Empires rise and fall. In the 1220s, the Almohads began to lose their grip on the reins of power. By 1250, they had lost much of their territories to smaller Islamic monarchies and sultanates but in the previous two centuries the Almoravids and Almohads had established impressive administrative and judicial systems. The two dynasties had contributed to the Islamisation of a huge sweep of north-west Africa – and had brought the Berbers into what Bennison describes as the “fractious family of great Islamic peoples”.  

Bennison’s motivation in writing her latest book is to place the Berbers alongside the Arabs, Persians and Turks as major contributors to the story of Islamic civilisation.
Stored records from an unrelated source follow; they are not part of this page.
Definition color_config (input : BitInput) (seq_profile : Z)
  : outcome (BitInput * ColorConfig) :=
  let* (input, high_bitdepth) := take_bool_bit input in
  let* (input, bit_depth) :=
    if (seq_profile =? 2) && high_bitdepth then
      let* (input, twelve_bit) := take_bool_bit input in
      Ok (input, if twelve_bit then 12 else 10)
    else Ok (input, if high_bitdepth then 10 else 8) in
  let* (input, monochrome) :=
    if seq_profile =? 1 then Ok (input, false) else take_bool_bit input in
  let num_planes := if monochrome then 1 else 3 in
  let* (input, color_description_present_flag) := take_bool_bit input in
  let* (input, (color_primaries, transfer_characteristics, matrix_coefficients)) :=
    if color_description_present_flag then
      let* (input, color_primaries) := take 8 input in
      let* (input, transfer_characteristics) := take 8 input in
      let* (input, matrix_coefficients) := take 8 input in
      let* cp := try_from_unwrap ColorPrimaries_valid color_primaries in
      let* tc := try_from_unwrap TransferCharacteristics_valid transfer_characteristics in
      let* mc := try_from_unwrap MatrixCoefficients_valid matrix_coefficients in
      Ok (input, (cp, tc, mc))
    else
      Ok (input, (ColorPrimaries_Unspecified, TransferCharacteristics_Unspecified,
                  MatrixCoefficients_Unspecified)) in
  if monochrome then
    let* (input, color_range) := take 1 input in
    let* color_range := try_from_unwrap ColorRange_valid color_range in
    Ok (input, mkColorConfig color_primaries transfer_characteristics
                 matrix_coefficients color_range num_planes false (1, 1))
  else
  let* (input, (color_range, subsampling)) :=
    if (color_primaries =? ColorPrimaries_Bt709)
       && (transfer_characteristics =? TransferCharacteristics_Srgb)
       && (matrix_coefficients =? MatrixCoefficients_Identity) then
      Ok (input, (ColorRange_Full, (0, 0)))
    else
      let* (input, color_range) := take 1 input in
      let* (input, (ss_x, ss_y)) :=
        if seq_profile =? 0 then Ok (input, (1, 1))
        else if seq_profile =? 1 then Ok (input, (0, 0))
        else if bit_depth =? 12 then
          let* (input, ss_x) := take 1 input in
          let* (input, ss_y) := if 0 <? ss_x then take 1 input else Ok (input, 0) in
          Ok (input, (ss_x, ss_y))
        else Ok (input, (1, 0)) in
      let* input :=
        if (0 <? ss_x) && (0 <? ss_y) then
          let* (input, _chroma_sample_position) := take 2 input in Ok input
        else Ok input in
      let* color_range := try_from_unwrap ColorRange_valid color_range in
      Ok (input, (color_range, (ss_x, ss_y))) in
  let* (input, separate_uv_delta_q) := take_bool_bit input in
  Ok (input, mkColorConfig color_primaries transfer_characteristics
               matrix_coefficients color_range num_planes separate_uv_delta_q
               subsampling).

(** [const fn choose_operating_point() -> usize { 0 }] *)
Definition choose_operating_point : nat := 0.

(** The [for _ in 0..=operating_points_cnt_minus_1] loop of
    [parse_sequence_header]. *)
Fixpoint operating_points_loop (n : nat) (input : BitInput)
  (decoder_model_info : option DecoderModelInfo)
  (initial_display_delay_present_flag : bool)
  (decoder_model_present_for_op : list bool) (operating_point_idc : list Z)
  : outcome (BitInput * (list bool * list Z)) :=
  match n with
  | O => Ok (input, (decoder_model_present_for_op, operating_point_idc))
  | S n' =>
      let inner_input := input in
      let* (inner_input, cur_operating_point_idc) := take 12 inner_input in
      let* operating_point_idc := push_capped 32 operating_point_idc cur_operating_point_idc in
      let* (inner_input, seq_level_idx) := take 5 inner_input in
      let* (inner_input, _seq_tier) :=
        if 7 <? seq_level_idx then take_bool_bit inner_input else Ok (inner_input, false) in
      let* (inner_input, cur_decoder_model_present_for_op) :=
        match decoder_model_info with
        | Some dmi =>
            let* (inner_input, flag) := take_bool_bit inner_input in
            if flag then
              let* (inner_input, _) := operating_parameters_info inner_input
                   (Z.to_nat (buffer_delay_length_minus_1 dmi + 1)) in
              Ok (inner_input, flag)
            else Ok (inner_input, flag)
        | None => Ok (inner_input, false)
        end in
      let* decoder_model_present_for_op :=
        push_capped 32 decoder_model_present_for_op cur_decoder_model_present_for_op in
      let* (inner_input, _initial_display_delay_present_for_op) :=
        if initial_display_delay_present_flag then
          let* (inner_input, flag) := take_bool_bit inner_input in
          if flag then
            let* (inner_input, _initial_display_delay_minus_1) := take 4 inner_input in
            Ok (inner_input, flag)
          else Ok (inner_input, flag)
        else Ok (inner_input, false) in
      operating_points_loop n' inner_input decoder_model_info
        initial_display_delay_present_flag decoder_model_present_for_op
        operating_point_idc
  end.

(** The part of the [bits] closure of [parse_sequence_header] before the
    [if WRITE] block: it touches neither [self] nor [packet_out].  The
    header it builds still lacks [film_grain_params_present], which is
    read after that block. *)
Definition sequence_header_fields (input : BitInput)
  : outcome (BitInput * (bool -> SequenceHeader.t)) :=
  let* (input, seq_profile) := take 3 input in
  let* (input, _still_picture) := take_bool_bit input in
  let* (input, reduced_still_picture_header) := take_bool_bit input in
  let* (input, (decoder_model_info, operating_points_cnt_minus_1,
                decoder_model_present_for_op, operating_point_idc, timing_info)) :=
    if reduced_still_picture_header then
      let* (input, _seq_level_idx) := take 5 input in
      Ok (input, (None, 0, [], [], None))
    else
      let* (input, timing_info_present_flag) := take_bool_bit input in
      let* (input, (decoder_model_info, timing_info)) :=
        if timing_info_present_flag then
          let* (input, timing_info) := timing_info input in
          let* (input, flag) := take_bool_bit input in
          let* (input, (decoder_model, timing_info)) :=
            if flag then
              let* (input, decoder_model) := decoder_model_info input in
              Ok (input, (Some decoder_model, timing_info))
            else Ok (input, (None, timing_info)) in
          Ok (input, (decoder_model, Some timing_info))
        else Ok (input, (None, None)) in
      let* (input, initial_display_delay_present_flag) := take_bool_bit input in
      let* (input, operating_points_cnt_minus_1) := take 5 input in
      let* (input, (decoder_model_present_for_op, operating_point_idc)) :=
        operating_points_loop (Z.to_nat (operating_points_cnt_minus_1 + 1)) input
          decoder_model_info initial_display_delay_present_flag [] [] in
      Ok (input, (decoder_model_info, operating_points_cnt_minus_1,
                  decoder_model_present_for_op, operating_point_idc, timing_info)) in
  let operating_point := choose_operating_point in
  let* cur_operating_point_idc := index operating_point_idc operating_point in
  let* (input, frame_width_bits_minus_1) := take 4 input in
  let* (input, frame_height_bits_minus_1) := take 4 input in
  let* (input, max_frame_width_minus_1) :=
    take (Z.to_nat (frame_width_bits_minus_1 + 1)) input in
  let* (input, max_frame_height_minus_1) :=
    take (Z.to_nat (frame_height_bits_minus_1 + 1)) input in
  let* (input, frame_id_numbers_present) :=
    if reduced_still_picture_header then Ok (input, false) else take_bool_bit input in
  let* (input, (delta_frame_id_len_minus_2, additional_frame_id_len_minus_1)) :=
    if frame_id_numbers_present then
      let* (input, delta_frame_id_len_minus_2) := take 4 input in
      let* (input, additional_frame_id_len_minus_1) := take 3 input in
      Ok (input, (delta_frame_id_len_minus_2, additional_frame_id_len_minus_1))
    else Ok (input, (0, 0)) in
  let* (input, use_128x128_superblock) := take_bool_bit input in
  let* (input, _enable_filter_intra) := take_bool_bit input in
  let* (input, _enable_intra_edge_filter) := take_bool_bit input in
  let* (input, (force_screen_content_tools, force_integer_mv, order_hint_bits,
                enable_ref_frame_mvs, enable_warped_motion)) :=
    if reduced_still_picture_header then
      Ok (input, (SELECT_SCREEN_CONTENT_TOOLS, SELECT_INTEGER_MV, 0, false, false))
    else
      let* (input, _enable_interintra_compound) := take_bool_bit input in
      let* (input, _enable_masked_compound) := take_bool_bit input in
      let* (input, enable_warped_motion) := take_bool_bit input in
      let* (input, _enable_dual_filter) := take_bool_bit input in
      let* (input, enable_order_hint) := take_bool_bit input in
      let* (input, enable_ref_frame_mvs) :=
        if enable_order_hint then
          let* (input, _enable_jnt_comp) := take_bool_bit input in
          let* (input, enable_ref_frame_mvs) := take_bool_bit input in
          Ok (input, enable_ref_frame_mvs)
        else Ok (input, false) in
      let* (input, seq_choose_screen_content_tools) := take_bool_bit input in
      let* (input, seq_force_screen_content_tools) :=
        if seq_choose_screen_content_tools then Ok (input, SELECT_SCREEN_CONTENT_TOOLS)
        else take 1 input in
      let* (input, seq_force_integer_mv) :=
        if 0 <? seq_force_screen_content_tools then
          let* (input, seq_choose_integer_mv) := take_bool_bit input in
          if seq_choose_integer_mv then Ok (input, SELECT_INTEGER_MV) else take 1 input
        else Ok (input, SELECT_INTEGER_MV) in
      let* (input, order_hint_bits) :=
        if enable_order_hint then
          let* (input, order_hint_bits_minus_1) := take 3 input in
          Ok (input, order_hint_bits_minus_1 + 1)
        else Ok (input, 0) in
      Ok (input, (seq_force_screen_content_tools, seq_force_integer_mv,
                  order_hint_bits, enable_ref_frame_mvs, enable_warped_motion)) in
  let* (input, enable_superres) := take_bool_bit input in
  let* (input, enable_cdef) := take_bool_bit input in
  let* (input, enable_restoration) := take_bool_bit input in
  let* (input, color_config) := color_config input seq_profile in
  Ok (input, fun film_grain_params_present =>
    SequenceHeader.mk reduced_still_picture_header frame_id_numbers_present
      additional_frame_id_len_minus_1 delta_frame_id_len_minus_2
      film_grain_params_present force_screen_content_tools force_integer_mv
      order_hint_bits frame_width_bits_minus_1 frame_height_bits_minus_1
      max_frame_width_minus_1 max_frame_height_minus_1 decoder_model_info
      decoder_model_present_for_op operating_points_cnt_minus_1
      operating_point_idc cur_operating_point_idc timing_info
      enable_ref_frame_mvs enable_warped_motion enable_superres enable_cdef
      enable_restoration use_128x128_superblock color_config).

(** [u8::set_bit(pos, value)] of the [bit] crate; [pos] counts from the
    least significant bit. *)
Definition set_bit (b : Z) (pos : nat) (value : bool) : Z :=
  if value then Z.lor b (Z.shiftl 1 (Z.of_nat pos))
  else Z.land b (Z.lxor 255 (Z.shiftl 1 (Z.of_nat pos))).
In researching subject matter which ranges from the nature of tribal affiliations to the position of women, she has immersed herself in the lived experience of an era that is often tantalisingly difficult to capture. Her scholarship, not just in the history and languages of the Maghrib but also in its cultural expression, enables her to offer a glimpse of the flavours and textures of a colourful world often overlooked.

The Almoravid and Almohad Empires by Amira Bennison is published by Edinburgh History of the Islamic Empires.

 


Bursting orchards and gifts of gold coin

The Almoravid and Almohad Empires benefits from dozens of translations (from originals in Arabic) taken from historic sources.  Together they bring the era alive. An account of the city of Fes lists a staggering array of buildings and businesses: “There were 782 mosques, 42 ablution buildings, 80 water fountains, 93 baths, 472 water mills, 89,236 residential homes, 17,041 apartments, 469 funduqs, 9,280 shops, two state-controlled covered markets … 3,094 textile workshops, 47 soap-making workshops, 86 tanneries, 116 dyers, 12 iron and copper smelting workshops, 11 glass-making workshops, 135 limekilns, 1,170 bread ovens, and 400 stones for making paper, all in the city.”

Town and country were closely interconnected as were the settled and nomadic communities. Fertile plains supplied the foodstuffs needed to fill the markets that stretched from the Sahara to southern Spain. The town of Gafsa (in present day Tunisia) is described as having extensive orchards bursting with “many date palms and olive trees and other superior fruits such as apples with a fine aroma, pomegranates, citron medicus (utruj), bananas, dates including a type called al-kasbā … and more pistachios than anywhere else which are conveyed all over Ifriqiya, the Maghrib, al-Andalus and Egypt.”

Trade routes across land and sea brought access to luxury goods of all kinds.  Details of a gift from an Almoravid amir (prince) to his cousin and senior amir make a bold statement about opulence and ownership: “25,000 dīnārs in gold coin … 70 horses of which 25 had gold-decorated bridles, 70 swords of which 20 were decorated with gold and 50 undecorated, 20 sets of spurs embellished with gold, 150 excellent male and female mules, 100 bleached (maqṣūra) turbans, … 100 cloaks, 200 hooded outer robes (burnūs)… 1,000 lengths [of cloth] the colour of pomegranate seeds … 200 linen shawls of different colours and types, 252 tailored gowns (jubba) from fine woollen cloth,70 hooded capes of fine woollen cloth, 7 large flags including one embroidered banner, 20 virgin slave girls, 151 eunuchs/servants, and too much cattle, livestock, wheat and barley to mention.”